= Beginning of Section =

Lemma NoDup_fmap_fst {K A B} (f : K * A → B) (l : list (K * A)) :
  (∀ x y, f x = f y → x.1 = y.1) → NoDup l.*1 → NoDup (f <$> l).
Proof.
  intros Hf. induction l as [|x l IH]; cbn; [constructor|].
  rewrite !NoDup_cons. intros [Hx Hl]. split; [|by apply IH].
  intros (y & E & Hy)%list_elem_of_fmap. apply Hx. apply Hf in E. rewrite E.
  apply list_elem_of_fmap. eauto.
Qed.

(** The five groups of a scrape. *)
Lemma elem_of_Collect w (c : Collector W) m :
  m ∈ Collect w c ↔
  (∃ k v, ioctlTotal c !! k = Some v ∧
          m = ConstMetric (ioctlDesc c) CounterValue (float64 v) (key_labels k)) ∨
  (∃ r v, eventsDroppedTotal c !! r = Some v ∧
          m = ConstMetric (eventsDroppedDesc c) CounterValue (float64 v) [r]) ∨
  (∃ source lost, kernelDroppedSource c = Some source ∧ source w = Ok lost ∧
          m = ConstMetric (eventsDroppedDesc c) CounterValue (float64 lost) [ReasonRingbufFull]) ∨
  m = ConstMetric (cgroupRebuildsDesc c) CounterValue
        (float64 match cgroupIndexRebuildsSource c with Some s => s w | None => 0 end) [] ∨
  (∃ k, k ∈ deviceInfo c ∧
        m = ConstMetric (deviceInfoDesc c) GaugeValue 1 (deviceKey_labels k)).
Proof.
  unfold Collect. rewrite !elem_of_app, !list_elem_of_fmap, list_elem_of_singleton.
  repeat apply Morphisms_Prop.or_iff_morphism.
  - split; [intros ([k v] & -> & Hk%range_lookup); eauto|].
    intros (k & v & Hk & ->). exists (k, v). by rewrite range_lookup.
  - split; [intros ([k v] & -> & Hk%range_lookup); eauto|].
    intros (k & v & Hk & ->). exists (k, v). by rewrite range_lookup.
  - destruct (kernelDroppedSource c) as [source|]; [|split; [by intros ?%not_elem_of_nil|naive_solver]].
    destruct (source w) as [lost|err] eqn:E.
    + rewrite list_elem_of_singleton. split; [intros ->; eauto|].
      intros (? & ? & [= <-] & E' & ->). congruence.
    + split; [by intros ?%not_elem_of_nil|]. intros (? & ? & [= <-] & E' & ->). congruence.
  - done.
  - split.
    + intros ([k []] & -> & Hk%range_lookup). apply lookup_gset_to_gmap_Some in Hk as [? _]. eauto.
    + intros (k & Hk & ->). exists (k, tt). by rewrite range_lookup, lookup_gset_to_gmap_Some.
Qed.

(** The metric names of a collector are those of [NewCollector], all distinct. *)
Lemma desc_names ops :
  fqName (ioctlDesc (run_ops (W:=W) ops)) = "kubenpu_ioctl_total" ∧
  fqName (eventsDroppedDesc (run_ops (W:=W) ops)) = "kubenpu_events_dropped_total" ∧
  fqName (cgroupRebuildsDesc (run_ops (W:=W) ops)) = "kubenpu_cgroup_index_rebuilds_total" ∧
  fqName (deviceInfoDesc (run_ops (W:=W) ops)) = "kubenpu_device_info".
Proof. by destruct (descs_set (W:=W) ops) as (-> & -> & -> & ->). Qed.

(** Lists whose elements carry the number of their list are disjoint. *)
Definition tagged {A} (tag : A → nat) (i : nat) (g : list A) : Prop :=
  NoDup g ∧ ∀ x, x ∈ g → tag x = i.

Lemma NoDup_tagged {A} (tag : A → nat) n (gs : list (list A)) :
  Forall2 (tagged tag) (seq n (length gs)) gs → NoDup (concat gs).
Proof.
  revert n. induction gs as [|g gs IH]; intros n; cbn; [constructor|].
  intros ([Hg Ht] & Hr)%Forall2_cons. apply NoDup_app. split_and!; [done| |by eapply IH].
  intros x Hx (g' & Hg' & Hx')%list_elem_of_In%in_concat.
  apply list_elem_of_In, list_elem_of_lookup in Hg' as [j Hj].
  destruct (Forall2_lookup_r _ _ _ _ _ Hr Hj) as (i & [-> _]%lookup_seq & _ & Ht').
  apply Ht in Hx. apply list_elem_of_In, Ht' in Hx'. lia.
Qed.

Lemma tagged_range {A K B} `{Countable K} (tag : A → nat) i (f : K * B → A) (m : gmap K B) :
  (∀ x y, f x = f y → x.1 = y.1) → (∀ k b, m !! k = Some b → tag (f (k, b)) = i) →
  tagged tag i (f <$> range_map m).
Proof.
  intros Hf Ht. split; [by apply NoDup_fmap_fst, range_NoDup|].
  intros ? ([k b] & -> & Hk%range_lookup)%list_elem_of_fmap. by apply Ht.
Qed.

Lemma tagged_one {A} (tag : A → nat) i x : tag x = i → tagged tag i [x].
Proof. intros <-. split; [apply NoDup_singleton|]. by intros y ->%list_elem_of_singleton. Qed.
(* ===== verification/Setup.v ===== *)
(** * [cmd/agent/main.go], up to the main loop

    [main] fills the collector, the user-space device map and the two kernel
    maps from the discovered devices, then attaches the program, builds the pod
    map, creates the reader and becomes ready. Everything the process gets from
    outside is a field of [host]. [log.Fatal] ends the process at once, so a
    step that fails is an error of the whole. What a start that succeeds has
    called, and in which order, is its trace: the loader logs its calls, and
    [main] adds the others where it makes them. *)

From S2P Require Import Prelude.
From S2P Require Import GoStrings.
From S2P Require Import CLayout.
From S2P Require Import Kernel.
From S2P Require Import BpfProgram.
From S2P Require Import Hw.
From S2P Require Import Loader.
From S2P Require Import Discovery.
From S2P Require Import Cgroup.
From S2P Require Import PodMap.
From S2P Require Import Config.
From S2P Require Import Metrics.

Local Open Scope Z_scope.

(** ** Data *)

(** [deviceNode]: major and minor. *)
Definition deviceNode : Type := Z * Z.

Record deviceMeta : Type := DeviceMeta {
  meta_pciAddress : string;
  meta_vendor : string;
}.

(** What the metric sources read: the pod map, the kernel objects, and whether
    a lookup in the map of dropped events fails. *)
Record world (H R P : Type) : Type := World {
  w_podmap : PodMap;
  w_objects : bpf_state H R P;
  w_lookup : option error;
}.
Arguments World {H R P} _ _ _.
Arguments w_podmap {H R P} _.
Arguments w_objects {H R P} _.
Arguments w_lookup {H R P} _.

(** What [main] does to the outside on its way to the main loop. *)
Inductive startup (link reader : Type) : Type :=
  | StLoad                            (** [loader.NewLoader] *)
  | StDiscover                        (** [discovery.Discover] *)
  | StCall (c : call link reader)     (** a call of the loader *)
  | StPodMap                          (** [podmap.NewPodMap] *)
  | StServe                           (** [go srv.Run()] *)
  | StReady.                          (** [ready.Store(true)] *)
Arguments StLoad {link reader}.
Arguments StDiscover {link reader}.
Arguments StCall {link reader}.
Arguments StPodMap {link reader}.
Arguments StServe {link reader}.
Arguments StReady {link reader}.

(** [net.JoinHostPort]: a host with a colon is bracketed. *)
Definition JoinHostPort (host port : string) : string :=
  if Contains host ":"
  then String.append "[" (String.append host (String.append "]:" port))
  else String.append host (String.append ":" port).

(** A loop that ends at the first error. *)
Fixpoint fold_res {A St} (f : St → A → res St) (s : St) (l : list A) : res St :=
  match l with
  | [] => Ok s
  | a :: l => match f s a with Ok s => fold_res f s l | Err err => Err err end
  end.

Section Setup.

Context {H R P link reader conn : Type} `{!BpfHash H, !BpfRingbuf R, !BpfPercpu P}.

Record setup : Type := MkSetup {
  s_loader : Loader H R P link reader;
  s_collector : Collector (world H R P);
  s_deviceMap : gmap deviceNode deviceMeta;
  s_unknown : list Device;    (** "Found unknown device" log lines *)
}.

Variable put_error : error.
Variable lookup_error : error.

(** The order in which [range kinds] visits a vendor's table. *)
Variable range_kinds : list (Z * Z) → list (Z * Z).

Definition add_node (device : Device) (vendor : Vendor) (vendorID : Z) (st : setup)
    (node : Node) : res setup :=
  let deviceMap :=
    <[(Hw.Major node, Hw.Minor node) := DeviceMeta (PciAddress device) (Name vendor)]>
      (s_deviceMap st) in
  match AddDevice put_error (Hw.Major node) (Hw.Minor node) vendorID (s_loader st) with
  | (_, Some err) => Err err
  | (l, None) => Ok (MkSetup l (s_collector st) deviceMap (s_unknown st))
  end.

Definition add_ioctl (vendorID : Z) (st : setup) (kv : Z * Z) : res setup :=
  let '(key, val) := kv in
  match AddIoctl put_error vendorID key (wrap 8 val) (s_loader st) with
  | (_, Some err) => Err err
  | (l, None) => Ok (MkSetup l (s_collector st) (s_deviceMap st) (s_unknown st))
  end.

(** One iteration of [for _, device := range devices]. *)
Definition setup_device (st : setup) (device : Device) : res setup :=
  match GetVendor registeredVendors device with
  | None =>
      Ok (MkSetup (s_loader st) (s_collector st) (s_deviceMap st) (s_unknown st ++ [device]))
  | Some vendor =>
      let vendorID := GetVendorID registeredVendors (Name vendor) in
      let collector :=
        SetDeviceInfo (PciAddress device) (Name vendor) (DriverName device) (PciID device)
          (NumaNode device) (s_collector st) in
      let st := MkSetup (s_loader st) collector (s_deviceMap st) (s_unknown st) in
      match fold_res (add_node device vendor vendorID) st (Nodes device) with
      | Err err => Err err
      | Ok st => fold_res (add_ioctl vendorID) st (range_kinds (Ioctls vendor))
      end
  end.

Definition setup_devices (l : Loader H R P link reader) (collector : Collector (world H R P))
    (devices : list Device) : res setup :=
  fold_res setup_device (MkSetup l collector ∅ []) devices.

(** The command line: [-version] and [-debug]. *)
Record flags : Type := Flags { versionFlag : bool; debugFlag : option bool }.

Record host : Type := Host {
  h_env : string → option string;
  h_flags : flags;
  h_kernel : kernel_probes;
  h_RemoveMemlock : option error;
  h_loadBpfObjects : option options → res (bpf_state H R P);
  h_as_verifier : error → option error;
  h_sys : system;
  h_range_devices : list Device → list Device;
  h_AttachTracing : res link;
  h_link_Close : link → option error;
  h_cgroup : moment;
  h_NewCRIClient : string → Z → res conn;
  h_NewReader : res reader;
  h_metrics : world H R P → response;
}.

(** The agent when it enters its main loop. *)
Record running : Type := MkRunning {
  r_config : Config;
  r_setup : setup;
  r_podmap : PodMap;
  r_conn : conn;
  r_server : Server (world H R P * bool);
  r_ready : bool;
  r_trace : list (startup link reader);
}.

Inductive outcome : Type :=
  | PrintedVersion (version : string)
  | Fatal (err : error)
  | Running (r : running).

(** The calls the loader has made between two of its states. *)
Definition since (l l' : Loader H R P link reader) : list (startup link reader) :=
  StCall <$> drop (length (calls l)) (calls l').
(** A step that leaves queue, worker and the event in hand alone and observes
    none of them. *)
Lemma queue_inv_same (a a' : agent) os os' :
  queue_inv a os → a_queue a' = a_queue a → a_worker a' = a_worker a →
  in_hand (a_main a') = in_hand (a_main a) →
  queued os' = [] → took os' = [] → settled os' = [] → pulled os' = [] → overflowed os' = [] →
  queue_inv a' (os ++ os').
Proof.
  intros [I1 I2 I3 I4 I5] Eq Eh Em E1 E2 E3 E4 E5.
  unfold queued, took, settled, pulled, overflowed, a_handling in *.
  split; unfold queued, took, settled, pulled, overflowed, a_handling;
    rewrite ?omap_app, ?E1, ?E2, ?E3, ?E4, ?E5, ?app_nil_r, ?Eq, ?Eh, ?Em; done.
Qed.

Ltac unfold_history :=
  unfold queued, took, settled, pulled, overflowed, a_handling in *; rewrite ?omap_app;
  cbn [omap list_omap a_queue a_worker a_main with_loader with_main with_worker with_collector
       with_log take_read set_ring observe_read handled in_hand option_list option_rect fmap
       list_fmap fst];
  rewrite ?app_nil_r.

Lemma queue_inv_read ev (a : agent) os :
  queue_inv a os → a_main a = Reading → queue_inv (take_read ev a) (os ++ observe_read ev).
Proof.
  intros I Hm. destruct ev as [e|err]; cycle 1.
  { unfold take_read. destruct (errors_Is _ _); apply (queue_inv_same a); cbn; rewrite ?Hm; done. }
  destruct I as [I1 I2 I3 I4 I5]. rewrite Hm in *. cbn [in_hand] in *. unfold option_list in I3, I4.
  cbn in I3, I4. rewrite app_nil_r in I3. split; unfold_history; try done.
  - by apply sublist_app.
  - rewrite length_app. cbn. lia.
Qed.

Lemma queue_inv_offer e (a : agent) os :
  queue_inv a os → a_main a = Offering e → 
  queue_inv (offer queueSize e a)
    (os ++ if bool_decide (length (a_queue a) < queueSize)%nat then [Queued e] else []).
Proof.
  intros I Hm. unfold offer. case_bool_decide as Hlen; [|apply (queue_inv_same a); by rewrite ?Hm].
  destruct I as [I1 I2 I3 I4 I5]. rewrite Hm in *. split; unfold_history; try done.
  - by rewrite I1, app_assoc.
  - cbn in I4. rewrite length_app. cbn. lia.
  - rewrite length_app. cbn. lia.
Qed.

= End of Section =

> [What you have to do]: Taking the listing as a whole, count how many of its lines contain the word "kernelDroppedSource", and reply with that count alone.

> [Result of the exercise]: 2